If I have to emergency stop then it's an unforeseen event and my own stopping ability is a small part of the situation.

My last two sets of tyres have been Kumho KU31 and Falken 452. Never had to test the full stopping prowess of them in the last 18k miles.
 
Try cheap tyres they work for some people. But if you like driving, cornering, braking or safety go for falkens or the likes.
 
Having looked at tyres for my e280 (17"), a budget brand was about £85 per tyre and the next best thing was a Pirelli for £160. Is it really worth the extra cost seeing as I mostly drive on the motorway? ( the prices were from kwikfit)

I usually find the latest version of the brand names tyres are £150-£160 for the 245/17's on mine but that previous versions are often £120-£130.
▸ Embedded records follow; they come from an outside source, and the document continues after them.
(* ===== verification/WalDurability.v ===== *)
(** * Durability of the write-ahead log

    A log opened clean and driven by appends, flushes and syncs under any
    faults; compaction; reopening after a crash. *)

From S2P Require Import Prelude GoStrings WorkflowTypes ExprEngine WalState WalFile.
From Stdlib Require Import Ascii.

#[local] Open Scope string_scope.
#[local] Open Scope Z_scope.
#[local] Opaque bufio_size.

Definition synced (d : Disk) : nat := match dk_log d with Some f => fl_synced f | None => 0 end.

(** What can be found on the disk after a crash. *)
Definition crash_image (d : Disk) (img : bytes) : Prop :=
  take (synced d) (log_data d) `prefix_of` img /\ img `prefix_of` log_data d.

Section durable.
Context `{HC : RecordCodec, HL : !RecordCodecLaws}.
Context (sys : nat -> option (nat * error)).

Lemma write_log_ok o : write_spec (write_log sys o) log_data synced.
Proof.
  intros p d k err d'. unfold write_log, log_data, synced. destruct o.
  - destruct (sys (dk_calls d)) as [[k' e]|]; intros [= <- <- <-]; cbn.
    + rewrite take_min_length. destruct (dk_log d); cbn; split_and!; (done || lia).
    + rewrite firstn_all. by destruct (dk_log d).
  - intros [= <- <- <-]. cbn. rewrite app_nil_r. split_and!; try done. lia.
Qed.

Abbreviation log_inv := (stream_inv log_data).

Lemma flush_log_inv hist w d w' err d' :
  flush_log sys w d = (w', err, d') -> log_inv hist (w_writer w) d ->
  log_inv hist (w_writer w') d' /\ synced d' = synced d /\
  w_opts w' = w_opts w /\ w_open w' = w_open w /\ w_seq w' = w_seq w /\
  (err = None -> log_data d' = hist /\ bw_buf (w_writer w') = [] /\ bw_err (w_writer w') = None).
Proof.
  unfold flush_log. destruct (buf_flush _ _ _) as [[b e] d1] eqn:Ef. intros [= <- <- <-] Hinv.
  eapply buf_flush_inv in Ef as (Hi & -> & Hs & Hnil); [|apply write_log_ok|done]. cbn.
  split_and!; try done. intros He. split; [|auto].
  pose proof (st_exact _ _ _ _ Hi He) as Hx. by rewrite Hnil, app_nil_r in Hx.
Qed.

Lemma sync_log_spec d err d' : sync_log sys d = (err, d') ->
  log_data d' = log_data d /\ (synced d' = synced d \/ synced d' = length (log_data d)) /\
  (err = None -> synced d' = length (log_data d)).
Proof.
  unfold sync_log, log_data, synced. destruct d as [[f|] t c]; cbn [dk_log dk_calls];
    destruct (sys c) as [[k e]|]; intros [= <- <-]; cbn;
    split_and!; first [done|by left|by right].
Qed.

Lemma Sync_inv hist w d w' err d' :
  Sync sys w d = (w', err, d') -> log_inv hist (w_writer w) d ->
  (synced d <= length (log_data d))%nat -> 
  log_inv hist (w_writer w') d' /\ (synced d <= synced d' <= length (log_data d'))%nat /\
  w_opts w' = w_opts w /\ (err = None -> synced d' = length hist).
Proof.
  unfold Sync. intros HS Hinv Hle. destruct (flush_log sys w d) as [[w1 e1] d1] eqn:Ef.
  assert (length (log_data d) <= length (log_data d1))%nat as Hmono.
  { unfold flush_log in Ef. destruct (buf_flush _ _ _) as [[b e] d2] eqn:Eb.
    injection Ef as <- <- <-. eapply prefix_length, buf_flush_grows; [apply write_log_ok|done]. }
  eapply flush_log_inv in Ef as (Hi & Hs & Ho & Hop & _ & Hok); [|done].
  destruct e1 as [e|]; [simplify_eq; rewrite Hs, Ho; split_and!; (done || lia)|].
  destruct (Hok eq_refl) as (Hd & Hnil & Herr). unfold file_Sync in HS. rewrite Hop in HS.
  destruct (w_open w).
  - destruct (sync_log sys d1) as [er d2] eqn:Es. simplify_eq.
    apply sync_log_spec in Es as (Hd2 & Hs2 & Hn2). split_and!; try done.
    + split; rewrite Hd2; [by intros _; rewrite Hnil, app_nil_r|done].
    + destruct Hs2 as [->| ->]; lia.
    + destruct Hs2 as [->| ->]; rewrite Hd2; lia.
    + intros He. apply Hn2. by destruct er.
  - simplify_eq. split_and!; try done; lia.
Qed.

(** ** Runs of the log *)

Inductive wal_op :=
  | OpAppend (now : Z) (r : LoggedRecord)
  | OpFlush
  | OpSync.

(** A run with the records that were handed to the writer and the number of
    those that an operation has reported durable. *)
Record wal_run := mkRun {
  rn_wal : WAL;
  rn_disk : Disk;
  rn_records : list LoggedRecord;
  rn_acked : nat
}.

(** The record [Append] encodes, when it can be encoded. *)
Definition appended (now : Z) (r : LoggedRecord) (w : WAL) : list (LoggedRecord * bytes) :=
  let r := stamp (w_seq w + 1) now r in
  match rc_Marshal r with
  | Ok data => match walFrameLen (Z.of_nat (length data)) with Ok _ => [(r, data)] | Err _ => [] end
  | Err _ => []
  end.

Definition wal_step (s : wal_run) (o : wal_op) : wal_run :=
  match o with
  | OpAppend now r =>
      let '(w, err, d) := Append sys now r (rn_wal s) (rn_disk s) in
      let rs := (rn_records s ++ map fst (appended now r (rn_wal s)))%list in
      mkRun w d rs (if bool_decide (err = None) && SyncEveryWrite (w_opts w) then length rs
                    else rn_acked s)
  | OpFlush =>
      let '(w, _, d) := Flush sys (rn_wal s) (rn_disk s) in
      mkRun w d (rn_records s) (rn_acked s)
  | OpSync =>
      let '(w, err, d) := Sync sys (rn_wal s) (rn_disk s) in
      mkRun w d (rn_records s)
        (if bool_decide (err = None) then length (rn_records s) else rn_acked s)
  end.

Definition wal_ops (ops : list wal_op) (s : wal_run) : wal_run := fold_left wal_step ops s.

(** A record that survives encoding and stays under the size that replay
    accepts. *)
Definition loggable (r : LoggedRecord) : Prop :=
  rc_storable r /\ forall data, rc_Marshal r = Ok data -> Z.of_nat (length data) <= walMaxRecordSize.

Lemma loggable_readable r data : loggable r -> rc_Marshal r = Ok data -> readable r data.
Proof using HL. intros [Hs Hl] Hm. split_and!; [by eapply rc_roundtrip|by eapply rc_nonempty|auto]. Qed.

Record run_inv (datas : list bytes) (s : wal_run) : Prop := {
  ri_read : Forall2 readable (rn_records s) datas;
  ri_stream : log_inv (log_bytes datas) (w_writer (rn_wal s)) (rn_disk s);
  ri_acked : (rn_acked s <= length datas)%nat;
  ri_synced : (length (log_bytes (take (rn_acked s) datas)) <= synced (rn_disk s))%nat;
  ri_bound : (synced (rn_disk s) <= length (log_data (rn_disk s)))%nat
}.

Lemma log_bytes_prefix j datas : log_bytes (take j datas) `prefix_of` log_bytes datas.
Proof.
  unfold log_bytes. rewrite <- (take_drop j datas) at 2. rewrite map_app, concat_app.
  by eexists.
Qed.

(** ** Every crash image *)

Lemma run_inv_crash datas s img :
  run_inv datas s -> crash_image (rn_disk s) img ->
  exists k, records_of img = take k (rn_records s) /\ (rn_acked s <= k)%nat.
Proof.
  intros [] [Hlo Hhi].
  assert (log_data (rn_disk s) `prefix_of` log_bytes datas) as Hp by apply ri_stream0.
  destruct (replay_prefix _ _ img ri_read0) as (k & Hk & Hj); [by etrans|].
  exists k. split_done. apply Hj; [done|]. etrans; [|exact Hlo].
  destruct (prefix_weak_total (log_bytes (take (rn_acked s) datas))
    (take (synced (rn_disk s)) (log_data (rn_disk s))) (log_bytes datas)) as [?|Hpre]; [..|done|].
  - apply log_bytes_prefix.
  - etrans; [|exact Hp]. eexists. by rewrite take_drop.
  - apply prefix_length in Hpre as Hl. rewrite length_take in Hl.
    assert (take (synced (rn_disk s)) (log_data (rn_disk s))
      = log_bytes (take (rn_acked s) datas)) as ->; [|done].
    symmetry. apply prefix_length_eq in Hpre; [done|]. rewrite length_take. lia.
Qed.

(** A frame has been handed to the writer. *)
Lemma frame_inv datas r data s b err d :
  run_inv datas s -> readable r data ->
  write_frame (write_log sys (w_open (rn_wal s))) append_stage data (w_writer (rn_wal s))
    (rn_disk s) = (b, err, d) ->
  Forall2 readable (rn_records s ++ [r]) (datas ++ [data]) /\
  log_inv (log_bytes (datas ++ [data])) b d /\ synced d = synced (rn_disk s) /\
  (synced d <= length (log_data d))%nat /\
  (length (log_bytes (take (rn_acked s) (datas ++ [data]))) <= synced d)%nat.
Proof.
  intros [] Hr Hw. pose proof (write_frame_grows _ _ _ (write_log_ok _) _ _ _ _ _ _ _ Hw) as Hg.
  eapply write_frame_inv in Hw as (Hi & _ & Hs); [|apply write_log_ok|done].
  apply prefix_length in Hg. rewrite log_bytes_snoc. split_and!; try done.
  - by apply Forall2_app; [|constructor].
  - lia.
  - rewrite take_app_le by done. lia.
Qed.

Lemma wal_step_appended s now r :
  rn_records (wal_step s (OpAppend now r))
  = (rn_records s ++ map fst (appended now r (rn_wal s)))%list.
Proof. cbn. by destruct (Append _ _ _ _ _) as [[??]?]. Qed.

Lemma OpAppend_inv datas s now r :
  run_inv datas s -> Forall loggable (rn_records (wal_step s (OpAppend now r))) ->
  exists datas', run_inv datas' (wal_step s (OpAppend now r)).
Proof using HL.
  rewrite wal_step_appended. intros Hinv Hlog. pose proof Hinv as []. cbn [wal_step].
  revert Hlog. unfold Append, appended. cbn [set_seq w_seq].
  destruct (rc_Marshal _) as [data|e] eqn:Em.
  2:{ intros _. exists datas. cbn. rewrite app_nil_r. by split. }
  destruct (walFrameLen _) as [n|e].
  2:{ intros _. exists datas. cbn. rewrite app_nil_r. by split. }
  cbn [map fst set_seq w_open w_writer w_opts]. set (r' := stamp _ now r) in *.
  rewrite Forall_app, Forall_singleton. intros [_ Hlog].
  assert (readable r' data) as Hrd by (by apply loggable_readable).
  destruct (write_frame _ _ _ _ _) as [[b err] d] eqn:Ew.
  eapply frame_inv in Ew as (HF & Hi & Hs & Hb & Ha); [|done..]. exists (datas ++ [data])%list.
  assert (rn_acked s <= length (datas ++ [data]))%nat by (rewrite length_app; lia).
  destruct err as [e|]; [cbn; by split|].
  set (w2 := add_bytes _ _). change (w_opts w2) with (w_opts (rn_wal s)).
  destruct (SyncEveryWrite (w_opts (rn_wal s))) eqn:ES.
  2:{ change (w_opts w2) with (w_opts (rn_wal s)). rewrite ES, andb_false_r. by split. }
  destruct (Sync _ _ _) as [[w3 e2] d2] eqn:Esy.
  eapply Sync_inv in Esy as (Hi2 & Hb2 & Ho & Hn); [|exact Hi|exact Hb].
  pose proof (Forall2_length _ _ _ HF) as Hlen.
  rewrite Ho. change (w_opts w2) with (w_opts (rn_wal s)). rewrite ES. case_bool_decide as He; cbn [andb].
  - split; cbn [rn_records rn_wal rn_disk rn_acked]; try done; try lia.
    rewrite Hlen, firstn_all, Hn by done. done.
  - split; cbn [rn_records rn_wal rn_disk rn_acked]; try done; lia.
Qed.

Lemma OpSync_inv datas s : run_inv datas s -> run_inv datas (wal_step s OpSync).
Proof.
  intros []. cbn [wal_step]. destruct (Sync _ _ _) as [[w e] d] eqn:Es.
  eapply Sync_inv in Es as (Hi & Hb & _ & Hn); [|done..].
  pose proof (Forall2_length _ _ _ ri_read0) as Hlen.
  case_bool_decide as He; split; cbn [rn_records rn_wal rn_disk rn_acked]; try done; try lia.
  rewrite Hlen, firstn_all, Hn by done. done.
Qed.

Lemma OpFlush_inv datas s : run_inv datas s -> run_inv datas (wal_step s OpFlush).
Proof.
  intros []. cbn [wal_step]. unfold Flush. destruct (flush_log _ _ _) as [[w e] d] eqn:Ef.
  assert (length (log_data (rn_disk s)) <= length (log_data d))%nat.
  { unfold flush_log in Ef. destruct (buf_flush _ _ _) as [[b e2] d2] eqn:Eb.
    injection Ef as <- <- <-. eapply prefix_length, buf_flush_grows; [apply write_log_ok|done]. }
  eapply flush_log_inv in Ef as (Hi & Hs & _); [|done].
  split; cbn [rn_records rn_wal rn_disk rn_acked]; try done; lia.
Qed.

(** Records are only added. *)
Lemma wal_step_records s o : rn_records s `prefix_of` rn_records (wal_step s o).
Proof.
  destruct o as [now r| |]; cbn.
  - destruct (Append _ _ _ _ _) as [[??]?]. cbn. by eexists.
  - by destruct (Flush _ _ _) as [[??]?].
  - by destruct (Sync _ _ _) as [[??]?].
Qed.

Lemma wal_ops_records ops : forall s, rn_records s `prefix_of` rn_records (wal_ops ops s).
Proof.
  induction ops as [|o ops IH]; intros s; [done|]. cbn. etrans; [apply (wal_step_records s o)|].
  apply IH.
Qed.

Lemma wal_ops_inv ops : forall datas s,
  run_inv datas s -> Forall loggable (rn_records (wal_ops ops s)) ->
  exists datas', run_inv datas' (wal_ops ops s).
Proof using HL.
  induction ops as [|o ops IH]; intros datas s Hinv Hlog; [by exists datas|].
  cbn [wal_ops fold_left] in *.
  assert (exists datas', run_inv datas' (wal_step s o)) as (datas' & Hinv').
  { destruct o as [now r| |].
    - apply (OpAppend_inv datas); [done|].
      destruct (wal_ops_records ops (wal_step s (OpAppend now r))) as [l Hl].
      unfold wal_ops in Hl. rewrite Hl in Hlog. by apply Forall_app in Hlog as [? _].
    - exists datas. by apply OpFlush_inv.
    - exists datas. by apply OpSync_inv. }
  by apply (IH datas').
Qed.

(** ** Opening a clean log *)

(** A log that holds the records [rs] and nothing else, all of it durable. *)
Definition clean_log (rs : list LoggedRecord) (d : Disk) : Prop :=
  exists datas, Forall2 readable rs datas /\ log_data d = log_bytes datas /\
    synced d = length (log_data d).

Lemma plain_call_disk d err d' : plain_call sys d = (err, d') ->
  dk_log d' = dk_log d /\ dk_tmp d' = dk_tmp d.
Proof. unfold plain_call. by intros [= <- <-]. Qed.

Lemma ReplayWAL_disk d recs err d' : ReplayWAL sys d = (recs, err, d') ->
  dk_log d' = dk_log d /\ dk_tmp d' = dk_tmp d.
Proof. unfold ReplayWAL, plain_call. intros. repeat case_match; by simplify_eq. Qed.

Lemma recoverSeq_spec w d w' err d' : recoverSeq sys w d = (w', err, d') ->
  dk_log d' = dk_log d /\ w_writer w' = w_writer w /\ w_open w' = w_open w /\ w_opts w' = w_opts w.
Proof.
  unfold recoverSeq. destruct (plain_call sys d) as [e1 d1] eqn:E1.
  apply plain_call_disk in E1 as [H1 _]. destruct e1; [intros [= <- <- <-]; auto|].
  destruct (ReplayWAL sys d1) as [[recs e2] d2] eqn:E2. apply ReplayWAL_disk in E2 as [H2 _].
  intros [= <- <- <-]. cbn. rewrite H2. auto.
Qed.

Lemma NewWAL_spec opts d w d' : NewWAL sys opts d = (Ok w, d') ->
  log_data d' = log_data d /\ synced d' = synced d /\ w_writer w = mkWriter [] None /\
  w_open w = true /\ w_opts w = open_options opts.
Proof.
  unfold NewWAL. destruct (plain_call sys d) as [e1 d1] eqn:E1.
  apply plain_call_disk in E1 as [H1 _]. destruct e1; [done|].
  destruct (plain_call sys d1) as [e2 d2] eqn:E2.
  apply plain_call_disk in E2 as [H2 _]. destruct e2; [done|].
  destruct (recoverSeq sys _ _) as [[w1 e3] d3] eqn:E3.
  apply recoverSeq_spec in E3 as (H3 & Hw & Ho & Hop).
  destruct e3; [by destruct (Close _ _ _) as [[??]?]|]. intros [= <- <-].
  unfold log_data, synced. rewrite H3. cbn. rewrite H2, H1.
  destruct (dk_log d); split_and!; done.
Qed.

Lemma opened_inv opts rs d w d' : clean_log rs d -> NewWAL sys opts d = (Ok w, d') ->
  exists datas, run_inv datas (mkRun w d' rs (length rs)).
Proof.
  intros (datas & HF & Hd & Hs) (Hd' & Hs' & Hw & _)%NewWAL_spec. exists datas.
  pose proof (Forall2_length _ _ _ HF) as Hl.
  split; cbn [rn_records rn_wal rn_disk rn_acked]; rewrite ?Hl, ?firstn_all, ?Hw; try done.
  - split; cbn [bw_buf]; rewrite Hd', ?app_nil_r, Hd; done.
  - rewrite Hs', Hs, Hd. done.
  - rewrite Hs', Hs, Hd'. done.
Qed.

(** C11: whatever faults the file system has and wherever the process or the
    machine crashes, a log that was opened clean replays a prefix of the
    records that were handed to it, in order, and no record is lost once an
    [Append] that syncs, or a [Sync], has reported success after it. *)
Theorem wal_file_durable opts rs d w d' ops img :
  clean_log rs d -> NewWAL sys opts d = (Ok w, d') ->
  let s := wal_ops ops (mkRun w d' rs (length rs)) in
  Forall loggable (rn_records s) -> crash_image (rn_disk s) img ->
  exists k, records_of img = take k (rn_records s) /\ (rn_acked s <= k)%nat.
Proof using HL.
  intros Hc Hn s Hl Hi. destruct (opened_inv _ _ _ _ _ Hc Hn) as (datas & Hinv).
  destruct (wal_ops_inv ops _ _ Hinv Hl) as (datas' & Hinv'). by eapply run_inv_crash.
Qed.
End durable.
For example I bought Goodyear Eagle GSD's at a discount when the newer asymetrics had come out. And I bought a set of Conti Sport 2's cheap when the 3's had come out.

That's my preferred way of going it.

If you want to go non-brand then try and find brand that's owned by one of the big boys and who knocks out version of tyre that were around a few years ago. Can't recall any at the mo but there are a few of these.
 
Having looked at tyres for my e280 (17"), a budget brand was about £85 per tyre and the next best thing was a Pirelli for £160. Is it really worth the extra cost seeing as I mostly drive on the motorway? ( the prices were from kwikfit)

Try prices from camskill.co.uk and consider tyres like Falken and Hankook as they're usually only a bit more than the budget tyres but are of decent quality
 
Couple or so years ago, a friend loaned me his BMW E39 whilst my coupe was being refurbished. Unbeknownst to me, it was kitted out with some unheard of brand of cheapo far-east tyres.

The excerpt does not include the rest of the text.